Compte rendu (janvier 2023)


Centre Pompidou, le 18 novembre 2022. Cela fait désormais toute la journée que j’emmène l’une de mes plus chères amies italiennes venue me visiter dans les musées les plus célèbres de Paris. Si au musée d’Orsay ou au Louvre mes connaissances sommaires en histoire de l’art m’aidaient dans la compréhension des tableaux présentés, le Centre Pompidou, au contraire, me défie continuellement.
Inscrite à la faculté d’art et de design de Florence, mon amie passe en revue chaque œuvre sans hésitation, que ce soit un tableau ou une étrange installation : voici le chef-d’œuvre de Miró ; regarde par-là, tu peux admirer un Picasso ; n’aimes-tu pas la vision qu’exprime Mondrian avec ces lignes ? Je me perds dans son enthousiasme, entourée comme je suis par des tableaux énormes, aux formes trop abstraites pour mon caractère pragmatique et aux couleurs si vives qu’ils me semblent faussés.
Je ne me sens pas à l’aise.

Pourtant, voilà tout à coup un tableau qui m’attire. Il se situe à la gauche de l’entrée de la salle, près d’autres tableaux beaucoup plus grands que lui. Il ne mesure qu’un mètre environ en hauteur et il est exposé dans un cadre blanc qui semble se confondre avec le mur. Mon amie me rejoint, le regarde – Ah ! Celui-ci aussi est un chef-d’œuvre de Kandinsky ! -, et elle s’élance vers le triptyque bleu de Mirò.

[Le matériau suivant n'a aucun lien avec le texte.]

(** X17. Once [receive] has seen the peer shut down, the object refuses
    further traffic by itself: the next [receive], and the next [send] of
    any buffer, throw [std::logic_error] without a platform call, rather
    than return another empty result or report a platform error. *)
Theorem calls_after_peer_shutdown (os : Platform) (fuel : nat) (max_bytes : Z)
    (s : state) :
  consistent (self s) ->
  is_connected (self s) = true ->
  max_bytes <> 0 ->
  fst (sys_recv os (trace s) (socket_ (self s)) max_bytes) = 0 ->
  let s1 := snd (receive os max_bytes s) in
  (forall again, receive os again s1 = (Throw not_connected, s1)) /\
  (forall data length, send os fuel data length s1 = (Throw not_connected, s1)) /\
  (forall data, empty data = false ->
     send_string os fuel data s1 = (Throw not_connected, s1)).
Proof.
  intros [Hinv _] Hc Hm H0 s1. unfold is_connected in Hc.
  assert (Hs1 : connected_ (self s1) = false).
  { unfold s1. rewrite receive_connected by auto. cbv zeta.
    rewrite H0. reflexivity. }
  split; [|split].
  - intros again. now apply receive_not_connected.
  - intros data length. now apply send_not_connected.
  - intros data Hd. unfold send_string. rewrite Hd.
    now apply send_not_connected.
Qed.

Lemma calls_after_peer_shutdown_witness :
  receive loopback 4096 (snd (receive loopback 4096 (mkState live [])))
  = (Throw not_connected, snd (receive loopback 4096 (mkState live []))).
Proof.
  apply (calls_after_peer_shutdown loopback 8 4096 (mkState live []));
    [exact live_consistent | reflexivity | discriminate | reflexivity].
Defined.
(** [if img.mode not in {'RGB', 'RGBA'}: img = img.convert('RGB')] *)
Definition force_rgb (img : image) : M image :=
  if negb (mem (mode img) rgb_modes) then convert_image img "RGB" else ret img.

Definition png_args : save_args := mkSave "PNG" None None None None.

(** The first attempt: Pillow. *)
Definition decode_with_pillow (upload : upload) : M unit :=
  try_
    (img <- open_image (stream_data upload) ;;
     img <- try_
              (n <- call (image_n_frames img) ;;
               if 1 <? n then call (image_seek img 0) else ret img)
              (except_Exception (fun _ => ret img)) ;;
     img <- force_rgb img ;;
     out <- save_image img png_args ;;
     return_ (ok_base64 "png" out))
    (orelse
       (except UnidentifiedImageError (fun _ => ret tt))
       (except_Exception
          (fun e => log_info ("Pillow TIFF open failed, trying tifffile: " ++ exn_msg e)))).

(** The second attempt: tifffile, once it is imported. *)
Definition decode_with_tifffile (upload : upload) : M response :=
  try_
    (stream_seek 0 ;;
     arr <- tiff_read (stream_data upload) ;;
     arr <- lift (to_uint8 arr) ;;
     laid <- lift (layout arr) ;;
     pil_img <- lift (image_fromarray (fst laid) (snd laid)) ;;
     pil_img <- force_rgb pil_img ;;
     out <- save_image pil_img png_args ;;
     return_ (ok_base64 "png" out))
    (except_Exception
       (fun e =>
          log_exception "TIFF conversion failed (tifffile fallback)" e ;;
          return_ (jsonify [("error", JStr "tiff_decode_failed")] 500))).

Definition convert_tiff_to_png (req : request) : M response :=
  try_
    (upload <- lift (get_upload req) ;;
     match upload with
     | None => return_ (jsonify [("error", JStr "missing_file")] 400)
     | Some upload =>
         decode_with_pillow upload ;;
         try_ import_libs
           (except_Exception
              (fun e =>
                 log_exception
                   "tifffile or numpy not available for TIFF conversion fallback" e ;;
                 return_ (jsonify [("error", JStr "tiff_decode_failed");
                                      ("details", JStr "server_missing_tifffile")] 500))) ;;
         decode_with_tifffile upload
     end)
    (except_Exception
       (fun e =>
          log_exception "Unhandled convert-tiff error" e ;;
          return_ (jsonify [("error", JStr "unhandled")] 500))).

End Handlers.

End Routes.

(** ** Scripted libraries, for running the handlers on concrete requests *)

Module Demo.

Import Py Np Lib Http Eff.

(** What the libraries answer in one run. *)
Record script : Type := mkScript {
  opened : result image;
  consumed : nat;
  converted : string -> result unit;
  saved : result (list byte);
  imported : result unit;
  tiff_array : list byte -> result ndarray
}.

(** The samples of an RGBA image without the alpha ones. *)
Fixpoint rgb_of_rgba (l : list Z) : list Z :=
  match l with
  | r :: g :: b :: _ :: l' => r :: g :: b :: rgb_of_rgba l'
  | _ => []
  end.

Definition converted_pixels (img : image) (m : string) : list Z :=
  if (String.eqb (mode img) "RGBA" && String.eqb m "RGB")%bool
  then rgb_of_rgba (pixels img)
  else pixels img.

(** Tables that leave a text outside ASCII as it is, and read no number
    in it. *)
Definition plain_text : Unicode := {|
  lower_unicode := fun s => s;
  decimal_ascii := fun _ => "?";
  repr200 := fun s => "'" ++ s ++ "'"
|}.

Definition scripted (s : script) : Libs := {|
  text_tables := plain_text;
  image_open := fun stream p => (opened s, Nat.min (List.length stream) (p + consumed s));
  image_load := fun _ p => (Ok tt, p);
  image_n_frames := fun _ p => (Ok 1, p);
  image_seek := fun img _ p => (Ok img, p);
  image_convert := fun img m p =>
    (match converted s m with
     | Ok _ => Ok (mkImage m (width img) (height img) (converted_pixels img m))
     | Raise e => Raise e
     end, p);
  image_save := fun _ _ p => (saved s, p);
  image_fromarray := fun a m => Ok (mkImage m 1 1 []);
  b64decode := fun t => Ok (list_byte_of_string t);
  b64encode := string_of_list_byte;
  import_tifffile := imported s;
  tiff_asarray := tiff_array s
|}.
(** * lichess-bot: the engine wrapper ([engine_wrapper.py])

    A shallow embedding of the module that hides the UCI and XBoard engine
    protocols behind one interface, and the properties its specification
    states about it.

    Conventions of the embedding:
    - a Python [int] is a [Z]; [//] and [%] by a positive constant are
      [Z.div] and [Z.modulo] (both floor, like Python's);
    - a [float] is carried by its exact rational value ([Qc]); the move
      time of [first_search] is the binary64 that Python's [/] returns,
      the clocks of [search_with_ponder] are kept as exact quotients;
    - [None]-able attributes are [option]s, and an instance attribute that
      [__init__] never assigns is [None] until a method assigns it, reading
      it while unset raises [AttributeError];
    - dictionaries that come from the YAML configuration keep their
      insertion order (association lists); the mappings owned by the engine
      library (features, search info) are only probed by key and are [gmap]s;
    - the engine process is an external collaborator: what the wrapper sends
      to it is appended to a trace, what it answers comes from an oracle. *)

From Stdlib Require Import ZArith QArith Qcanon Ascii.
From stdpp Require Import base option list strings gmap pretty.

Open Scope Z_scope.
Open Scope string_scope.

(** ** Python values and exceptions *)

(** The exceptions of the code below; [EngineError] is the engine library's. *)
Inductive PyExc :=
| AttributeError (what : string)
| KeyError (key : string)
| TypeError (what : string)
| OverflowError (what : string)
| EngineError (what : string).

Inductive Res (A : Type) :=
| Ok (a : A)
| Raise (e : PyExc).
Arguments Ok {A} a.
Arguments Raise {A} e.

(** Values a YAML configuration holds. *)
#[warnings="-register-all"]
Inductive PyVal :=
| PyNone
| PyBool (b : bool)
| PyInt (z : Z)
| PyStr (s : string)
| PyDict (items : list (string * PyVal)).

Abbreviation Dict := (list (string * PyVal)).

(** The keys a mapping read from the YAML configuration can have. The
    blocks [create_engine] reads are looked up by [str] keys throughout, so
    [Dict] has [str] keys; [remove_managed_options] is also given below
    over mappings with any of these keys. *)
Inductive PyKey :=
| KNone
| KBool (b : bool)
| KInt (z : Z)
| KStr (s : string).

Abbreviation Items := (list (PyKey * PyVal)).

(** A [Dict] as a mapping of that kind. *)
Definition str_keyed (config : Dict) : Items :=
  map (fun item => (KStr item.1, item.2)) config.

(** Numbers handed to [chess.engine.Limit]. *)
Inductive PyNum :=
| NInt (z : Z)
| NFloat (q : Qc).

Definition num_value (n : PyNum) : Qc :=
  match n with
  | NInt z => Q2Qc (inject_Z z)
  | NFloat q => q
  end.

(** Python's [==] on numbers compares values, whatever the two types. *)
Definition num_eq (a b : PyNum) : bool := bool_decide (num_value a = num_value b).

(** The exact quotient of two ints, [b] a positive literal: what
    [search_with_ponder] hands over as a clock, before any rounding. *)
Definition true_div (a : Z) (b : positive) : PyNum := NFloat (Q2Qc (a # b)).

(** [a // b] on two ints. *)
Definition floor_div (a b : Z) : PyNum := NInt (a `div` b).

(** *** The float of [a / b]

    Python's true division of two ints is the binary64 nearest to the exact
    quotient, ties going to the even mantissa, and raises [OverflowError]
    when that float would not be finite. A float is carried by its exact
    value, so that [num_eq] is Python's [==] between a float and an int. *)

(** [n / d] rounded to the nearest integer, ties to the even one ([d > 0]). *)
Definition round_half_even (n d : Z) : Z :=
  let q := n `div` d in
  let r := n `mod` d in
  if (2 * r <? d)%Z then q
  else if (d <? 2 * r)%Z then q + 1
  else if Z.even q then q else q + 1.

(** [floor (log2 (a / b))] for [a, b > 0]. *)
Definition floor_log2_ratio (a b : Z) : Z :=
  if (b <=? a)%Z then Z.log2 (a `div` b)
  else - Z.log2_up ((b + a - 1) `div` a).

(** The binary64 nearest to [a / b] for [a, b > 0], as mantissa [m] and
    exponent [e] of the value [m * 2 ^ e]: 53 bits of mantissa, subnormal
    below [2 ^ -1022]. *)
Definition binary64_of_ratio (a b : Z) : Z * Z :=
  let e := Z.max (floor_log2_ratio a b - 52) (-1074) in
  let m := if (0 <=? e)%Z then round_half_even a (b * 2 ^ e)
           else round_half_even (a * 2 ^ (- e)) b in
  (m, e).

Definition binary64_value (m e : Z) : Qc :=
  if (0 <=? e)%Z then Q2Qc (inject_Z (m * 2 ^ e))
  else Q2Qc (m # Z.to_pos (2 ^ (- e))).

(** The value of the float [a / b], [None] when the division overflows. *)
Definition float_div_value (a : Z) (b : positive) : option Qc :=
  if (a =? 0)%Z then Some (Q2Qc 0)
  else
    let '(m, e) := binary64_of_ratio (Z.abs a) (Z.pos b) in
    if (0 <=? e)%Z && (2 ^ 1024 <=? m * 2 ^ e)%Z then None
    else Some (binary64_value (Z.sgn a * m) e).

(** [a / b] on two ints, [b] a positive literal. *)
Definition float_div (a : Z) (b : positive) : Res PyNum :=
  match float_div_value a b with
  | Some value => Ok (NFloat value)
  | None => Raise (OverflowError "integer division result too large for a float")
  end.

(** Truth value of an object in a condition. *)
Definition truthy (v : PyVal) : bool :=
  match v with
  | PyNone => false
  | PyBool b => b
  | PyInt z => negb (z =? 0)%Z
  | PyStr s => negb (String.eqb s "")
  | PyDict items => match items with [] => false | _ => true end
  end.

(** [v == s] against a [str] literal. *)
Definition eq_str (v : PyVal) (s : string) : bool :=
  match v with
  | PyStr s' => String.eqb s' s
  | _ => false
  end.

(** Truth value of a [str]-or-[None] attribute. *)
Definition truthy_str (o : option string) : bool :=
  match o with
  | Some (String _ _) => true
  | _ => false
  end.

(** [o if o else d] on a [str]-or-[None] attribute. *)
Definition str_or (o : option string) (d : string) : string :=
  match o with
  | Some (String _ _ as s) => s
  | _ => d
  end.

(** [f"{o}"] on a [str]-or-[None] attribute. *)
Definition fmt_str (o : option string) : string := default "None" o.

(** [f"{o}"] on an [int]-or-[None] attribute. *)
Definition fmt_int (o : option Z) : string :=
  match o with
  | Some z => pretty z
  | None => "None"
  end.

(** ** Insertion-ordered dictionaries *)

Module dict.

Fixpoint get (k : string) (d : Dict) : option PyVal :=
  match d with
  | [] => None
  | (k', v) :: d' => if String.eqb k k' then Some v else get k d'
  end.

Moi, cependant, je reste devant le tableau, enchantée. La couleur bleue qui constitue l’arrière-plan me fascine, elle est différente de toutes les autres tonalités de bleu que je viens de voir dans la même galerie, Mirò inclus. Cela me fait penser à la couleur du ciel, sans toutefois que ce ne soit le bleu foncé qu’on a l’habitude de dessiner quand on est petit, ni le gris ou le blanchâtre que je vois tous les jours depuis que je me suis installée dans la capitale française. C’est un bleu réel, le bleu du ciel de chez moi, qui encadre les montagnes chaque matin, générant un contraste et une vivacité impossibles à décrire ou à reproduire. Pourtant, Kandinsky y est parvenu. De plus, aux coins du tableau, de légères nuances plus claires, composées de tâches indéfinies de blanc, comme des nuages qui s’ouvrent, me font penser qu’il s’agit bien d’un ciel vraisemblable, avec son caractère hétéroclite et en perpétuel état de changement.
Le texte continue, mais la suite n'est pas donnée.